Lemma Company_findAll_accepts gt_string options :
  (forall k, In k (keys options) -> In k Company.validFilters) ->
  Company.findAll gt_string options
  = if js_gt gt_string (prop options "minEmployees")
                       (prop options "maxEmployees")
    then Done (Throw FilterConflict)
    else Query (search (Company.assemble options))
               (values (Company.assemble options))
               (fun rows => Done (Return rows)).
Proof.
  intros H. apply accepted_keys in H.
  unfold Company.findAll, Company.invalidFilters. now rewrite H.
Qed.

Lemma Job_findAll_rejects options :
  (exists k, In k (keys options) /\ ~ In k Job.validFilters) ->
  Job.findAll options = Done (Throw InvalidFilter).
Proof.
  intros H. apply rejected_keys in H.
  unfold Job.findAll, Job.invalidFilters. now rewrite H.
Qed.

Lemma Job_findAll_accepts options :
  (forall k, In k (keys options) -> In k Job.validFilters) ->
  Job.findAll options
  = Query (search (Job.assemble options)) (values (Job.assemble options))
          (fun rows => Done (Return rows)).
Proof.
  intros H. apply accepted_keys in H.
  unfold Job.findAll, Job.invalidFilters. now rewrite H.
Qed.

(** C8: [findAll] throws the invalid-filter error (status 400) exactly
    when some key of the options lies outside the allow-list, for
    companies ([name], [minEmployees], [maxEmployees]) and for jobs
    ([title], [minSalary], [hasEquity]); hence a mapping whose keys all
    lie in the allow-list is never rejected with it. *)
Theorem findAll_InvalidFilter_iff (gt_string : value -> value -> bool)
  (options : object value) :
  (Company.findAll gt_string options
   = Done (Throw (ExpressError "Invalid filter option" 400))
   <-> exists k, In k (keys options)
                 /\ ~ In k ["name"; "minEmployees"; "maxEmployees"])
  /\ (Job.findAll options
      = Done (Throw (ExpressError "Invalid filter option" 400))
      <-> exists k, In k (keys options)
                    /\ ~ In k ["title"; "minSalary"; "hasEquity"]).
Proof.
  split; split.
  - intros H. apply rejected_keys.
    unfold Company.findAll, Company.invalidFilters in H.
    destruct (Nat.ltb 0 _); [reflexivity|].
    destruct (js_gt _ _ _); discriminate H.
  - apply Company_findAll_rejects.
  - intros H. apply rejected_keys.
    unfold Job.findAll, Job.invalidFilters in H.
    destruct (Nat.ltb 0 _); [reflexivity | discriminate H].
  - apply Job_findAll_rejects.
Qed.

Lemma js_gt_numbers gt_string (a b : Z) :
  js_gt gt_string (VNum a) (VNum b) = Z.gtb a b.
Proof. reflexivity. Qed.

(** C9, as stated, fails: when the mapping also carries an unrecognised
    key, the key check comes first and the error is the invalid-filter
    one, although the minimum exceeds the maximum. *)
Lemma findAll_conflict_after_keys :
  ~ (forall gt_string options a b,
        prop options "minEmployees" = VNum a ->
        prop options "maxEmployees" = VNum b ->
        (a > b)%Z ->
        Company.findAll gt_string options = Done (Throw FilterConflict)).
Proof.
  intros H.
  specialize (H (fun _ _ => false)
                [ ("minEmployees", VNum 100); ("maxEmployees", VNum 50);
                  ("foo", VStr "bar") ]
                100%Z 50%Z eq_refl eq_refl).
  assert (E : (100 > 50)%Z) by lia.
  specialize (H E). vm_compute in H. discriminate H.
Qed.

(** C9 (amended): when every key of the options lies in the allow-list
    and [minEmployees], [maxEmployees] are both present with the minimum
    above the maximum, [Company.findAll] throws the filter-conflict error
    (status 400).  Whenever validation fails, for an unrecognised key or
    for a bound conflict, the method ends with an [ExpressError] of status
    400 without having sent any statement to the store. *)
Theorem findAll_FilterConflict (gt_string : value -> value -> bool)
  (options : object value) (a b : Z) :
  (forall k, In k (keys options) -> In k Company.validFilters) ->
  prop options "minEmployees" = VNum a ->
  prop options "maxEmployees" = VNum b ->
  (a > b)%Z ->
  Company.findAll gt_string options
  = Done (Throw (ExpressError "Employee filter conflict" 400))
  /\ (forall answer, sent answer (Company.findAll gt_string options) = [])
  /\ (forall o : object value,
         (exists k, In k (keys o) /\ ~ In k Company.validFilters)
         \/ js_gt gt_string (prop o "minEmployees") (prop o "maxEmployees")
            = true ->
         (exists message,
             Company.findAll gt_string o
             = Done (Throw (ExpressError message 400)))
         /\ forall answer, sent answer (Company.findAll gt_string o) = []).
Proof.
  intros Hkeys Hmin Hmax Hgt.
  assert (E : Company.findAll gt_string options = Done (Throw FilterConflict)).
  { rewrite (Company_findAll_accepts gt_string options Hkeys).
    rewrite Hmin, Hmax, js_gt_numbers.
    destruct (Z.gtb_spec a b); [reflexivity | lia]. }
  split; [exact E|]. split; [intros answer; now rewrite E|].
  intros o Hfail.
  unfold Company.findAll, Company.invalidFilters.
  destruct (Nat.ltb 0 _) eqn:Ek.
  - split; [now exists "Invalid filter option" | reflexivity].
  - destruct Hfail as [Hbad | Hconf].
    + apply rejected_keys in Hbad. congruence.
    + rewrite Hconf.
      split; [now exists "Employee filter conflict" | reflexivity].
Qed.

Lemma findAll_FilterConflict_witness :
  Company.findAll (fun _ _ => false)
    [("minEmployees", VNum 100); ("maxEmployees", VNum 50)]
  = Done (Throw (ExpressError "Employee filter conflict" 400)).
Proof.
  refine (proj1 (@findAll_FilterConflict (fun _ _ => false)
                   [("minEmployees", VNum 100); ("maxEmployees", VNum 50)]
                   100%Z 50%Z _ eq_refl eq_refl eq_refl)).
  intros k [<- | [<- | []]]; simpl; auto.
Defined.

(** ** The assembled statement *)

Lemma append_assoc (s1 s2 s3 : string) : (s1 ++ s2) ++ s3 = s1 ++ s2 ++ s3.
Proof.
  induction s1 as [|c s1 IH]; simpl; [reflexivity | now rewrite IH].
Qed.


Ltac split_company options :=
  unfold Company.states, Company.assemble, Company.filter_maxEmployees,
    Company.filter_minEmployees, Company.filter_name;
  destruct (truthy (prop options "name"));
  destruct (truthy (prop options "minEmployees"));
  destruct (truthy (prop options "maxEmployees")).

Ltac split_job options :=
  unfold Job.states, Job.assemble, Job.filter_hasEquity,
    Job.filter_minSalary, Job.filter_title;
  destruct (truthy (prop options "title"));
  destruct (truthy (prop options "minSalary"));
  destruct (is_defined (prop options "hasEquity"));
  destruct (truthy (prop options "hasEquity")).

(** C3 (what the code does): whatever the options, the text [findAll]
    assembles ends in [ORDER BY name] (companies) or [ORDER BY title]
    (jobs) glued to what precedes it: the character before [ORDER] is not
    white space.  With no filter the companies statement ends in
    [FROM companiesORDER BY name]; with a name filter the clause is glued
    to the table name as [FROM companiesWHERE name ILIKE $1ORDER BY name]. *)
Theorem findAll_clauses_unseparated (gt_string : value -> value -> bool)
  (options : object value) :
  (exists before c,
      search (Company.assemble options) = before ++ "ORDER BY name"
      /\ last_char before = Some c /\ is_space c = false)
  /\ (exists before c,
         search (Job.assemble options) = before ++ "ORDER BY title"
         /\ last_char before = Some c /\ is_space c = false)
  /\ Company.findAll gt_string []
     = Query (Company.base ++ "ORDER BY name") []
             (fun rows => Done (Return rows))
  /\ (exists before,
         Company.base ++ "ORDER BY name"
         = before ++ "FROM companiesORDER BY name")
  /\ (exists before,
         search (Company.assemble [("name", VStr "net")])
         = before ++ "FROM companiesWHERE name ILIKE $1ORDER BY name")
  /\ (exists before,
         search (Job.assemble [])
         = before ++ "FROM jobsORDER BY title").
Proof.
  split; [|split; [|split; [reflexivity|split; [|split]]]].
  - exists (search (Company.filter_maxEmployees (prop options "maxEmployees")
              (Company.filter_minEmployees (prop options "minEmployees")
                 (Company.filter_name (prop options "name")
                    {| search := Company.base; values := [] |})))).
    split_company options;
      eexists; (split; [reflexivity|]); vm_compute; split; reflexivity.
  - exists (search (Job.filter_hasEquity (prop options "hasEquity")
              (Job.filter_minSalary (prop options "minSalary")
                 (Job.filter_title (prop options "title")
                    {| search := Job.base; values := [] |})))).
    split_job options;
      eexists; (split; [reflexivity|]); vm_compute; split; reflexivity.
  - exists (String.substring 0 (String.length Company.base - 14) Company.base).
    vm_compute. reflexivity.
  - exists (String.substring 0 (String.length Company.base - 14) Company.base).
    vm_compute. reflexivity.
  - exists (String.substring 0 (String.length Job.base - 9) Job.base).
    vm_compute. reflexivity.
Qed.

==

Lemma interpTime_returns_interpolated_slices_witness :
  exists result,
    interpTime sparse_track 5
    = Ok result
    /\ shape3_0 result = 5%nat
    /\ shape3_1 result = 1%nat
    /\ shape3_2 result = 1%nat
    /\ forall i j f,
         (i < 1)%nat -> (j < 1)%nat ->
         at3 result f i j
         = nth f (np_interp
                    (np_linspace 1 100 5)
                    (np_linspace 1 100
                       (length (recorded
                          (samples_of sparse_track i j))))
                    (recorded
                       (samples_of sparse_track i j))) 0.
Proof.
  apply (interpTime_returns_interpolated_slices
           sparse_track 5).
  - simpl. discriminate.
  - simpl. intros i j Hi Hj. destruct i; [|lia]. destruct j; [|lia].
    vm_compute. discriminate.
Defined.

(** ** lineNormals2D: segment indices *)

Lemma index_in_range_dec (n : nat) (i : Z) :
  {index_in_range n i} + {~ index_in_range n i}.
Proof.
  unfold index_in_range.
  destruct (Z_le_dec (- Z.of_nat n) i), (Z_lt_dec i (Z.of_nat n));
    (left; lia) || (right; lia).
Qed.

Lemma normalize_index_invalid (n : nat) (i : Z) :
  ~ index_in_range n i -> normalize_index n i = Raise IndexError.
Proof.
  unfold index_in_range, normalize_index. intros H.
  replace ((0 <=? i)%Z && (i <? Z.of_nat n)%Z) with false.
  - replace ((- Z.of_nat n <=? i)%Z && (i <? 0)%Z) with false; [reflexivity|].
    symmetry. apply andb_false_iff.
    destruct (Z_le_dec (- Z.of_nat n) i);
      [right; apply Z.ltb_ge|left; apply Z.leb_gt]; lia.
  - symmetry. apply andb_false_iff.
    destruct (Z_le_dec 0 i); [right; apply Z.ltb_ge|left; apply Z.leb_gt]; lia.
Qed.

**EXERCISE:**
Filter on the word "companiesWHERE": copy each matching line from the entries above.

**ANSWER TO THIS EXERCISE:**
    to the table name as [FROM companiesWHERE name ILIKE $1ORDER BY name]. *)
         = before ++ "FROM companiesWHERE name ILIKE $1ORDER BY name")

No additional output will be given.